Big Data Introduction
Big data refers to extraordinarily big datasets which cannot be processed and analysed with conventional data processing tools and procedures because they are either too massive or complex. The “3Vs” of volume, velocity, and variety, which stand for vast size, rapid rate of data collection, and diversified nature of the data, respectively, are frequently used to describe big data.
Big data is generated by a wide range of sources, including social media, online transactions, sensor data, and internet of things (IoT) devices. It has the potential to be used to drive innovation and improve decision making in a wide range of industries that include healthcare, finance, retail, and manufacturing.
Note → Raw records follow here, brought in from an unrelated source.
(** * Wormhole fragment shader: geodesic integrator and environment selection

    Shallow embedding of the GLSL fragment shader returned by
    [Wormhole3D.get_fragment_shader] in [src/WH.py] (lines 99-169).

    The shader's [float] is modelled by the real numbers [R] (ideal
    arithmetic, no rounding); [vec2], [vec3] and [mat3] are records of
    reals.  Where rounding decides a property, the operation is also given
    with its rounding written out: [LtoR_f32] is [LtoR] in binary32, and
    the host's one float-to-integer conversion, in [gif_duration_for],
    rounds its binary64 quotient first.  The uniforms [rho], [a] and [M_wh] are section variables, the
    per-frame uniforms and [gl_FragCoord] are arguments of [main].  The
    mutable locals [l], [r], [dl], [H], [phi] of [main] form the record
    [RayState]; the [for] loop is a structural recursion on the number of
    iterations that remain.  [texture(sampler, dir)] is kept symbolic: the
    result of [main] records which cube map is sampled and along which
    direction. *)

From Stdlib Require Import Reals Lra Lia List Arith ZArith.
Import ListNotations.

Open Scope R_scope.
(** Every candidate fails: calling [fn] on the candidates one after the
    other, from the world [w], throws each time; the result is the world
    after the last call and the errors in the order they were thrown. *)
Fixpoint allFail (fn : Req -> W -> W * result Resp) (w : W)
    (reqCandidates : list Req) : option (W * list Error) :=
  match reqCandidates with
  | [] => Some (w, [])
  | req :: rest =>
      match fn req w with
      | (w1, Throw e) =>
          match allFail fn w1 rest with
          | Some (w', errs) => Some (w', e :: errs)
          | None => None
          end
      | (_, Ok _) => None
      end
  end.

Definition isDisconnect (ev : qevent Req Resp) : bool :=
  match ev with QDisconnect => true | _ => false end.

Definition isCall (ev : qevent Req Resp) : bool :=
  match ev with QCall _ _ => true | _ => false end.

(** How many times the connection was released. *)
Definition closes (l : list (qevent Req Resp)) : nat :=
  length (List.filter isDisconnect l).

(** The names under which a property read of the service finds a
    function, own and inherited alike. *)
Definition callableMembers (service : Service Req Resp W) : list string :=
  List.filter (isFunction service)
    (keys (own service) ++ keys (inherited service)).
End QueryNotions.

(** A service for the examples, shaped like a generated query client:
    requests are numbers and request 1 is the only one the node rejects;
    [GetRegistry] is bound on the instance, next to the data field [rpc],
    and also lives on the prototype, with the inherited [toString]. *)
Definition exampleMethod (req : nat) (w : unit) : unit * result string :=
  if decide (req = 1%nat)
  then (w, Throw (mkError "invalid request"))
  else (w, Ok ("registry " +:+ pretty req)).

(** A method that rejects every request, naming it. *)
Definition rejectingMethod (req : nat) (w : unit) : unit * result string :=
  (w, Throw (mkError ("bad request " +:+ pretty req))).

Definition exampleService : Service nat string unit :=
  mkService
    [("rpc", Field); ("GetRegistry", Method exampleMethod);
     ("Reject", Method rejectingMethod)]
    [("GetRegistry", Method exampleMethod);
     ("toString", Method (fun _ w => (w, Ok "[object Object]")))].

Definition exampleTm : Tendermint unit :=
  mkTendermint (fun _ w => (w, Ok tt)) (fun w => w).

Definition exampleCtor : ServiceCtor nat string unit :=
  fun w => (w, Ok exampleService).

(** ** The earlier broadcast pipeline, without response decoding *)

Module Legacy.
Section Broadcast.
Context {W : Type}.

Record BroadcastResult : Type := mkBroadcastResult {
  success : bool;
  txHash : jsvalue;
  responses : TxResult;
}.

Definition broadcastSignedTx (node : Stargate W) (signedTxHex : string)
    : Eff W bevent BroadcastResult :=
  try_catch
    ((if decide (signedTxHex = "")
      then throw (mkError "signedTxHex is required") else ret tt);;
     let txBytes := hexDecode (strip0x signedTxHex) in
     let rpcUrl := rpcUrlOf (COSMOS_RPC_URL node) in
     emit (EvConnect rpcUrl);;
     extern (connect node rpcUrl);;
     emit (EvBroadcastTx txBytes);;
     let* result := extern (broadcastTx node txBytes) in
     (if decide (code result <> 0)
      then throw (mkError ("Broadcast failed (code " +:+ pretty (code result)
                             +:+ "): " +:+ rawLog result))
      else ret tt);;
     let txHash :=
       coalesce (transactionHash result)
         (coalesce (txhash result) (coalesce (hash result) (Str ""))) in
     ret (mkBroadcastResult true txHash result))
    (fun err => throw (mkError (or_default (message err) "Broadcast failed"))).
End Broadcast.
Arguments BroadcastResult : clear implicits.
End Legacy.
To effectively analyse and use big data, organisations typically need to use specialised tools and technologies, such as Hadoop and Spark, which are designed to process, understand and analyse large datasets in a distributed manner. These tools enable organisations to store, process, and analyse big data at scale, and they are an important part of the modern data landscape.
Overall, big data is a rapidly growing field with many exciting opportunities for professionals with the right skills and expertise. It is a key enabler of innovation and improved decision making in a wide range of industries, and it is likely to continue to play a significant role in the complete development of data-driven technologies.
Big data refers to extraordinarily big datasets that cannot be processed and analyzed with conventional data processing tools and procedures because they are either too massive or complex. The “3Vs” of volume, velocity, and variety, which stand for vast size, rapid rate of data collection, and diversified nature of the data, respectively, are frequently used to describe big data.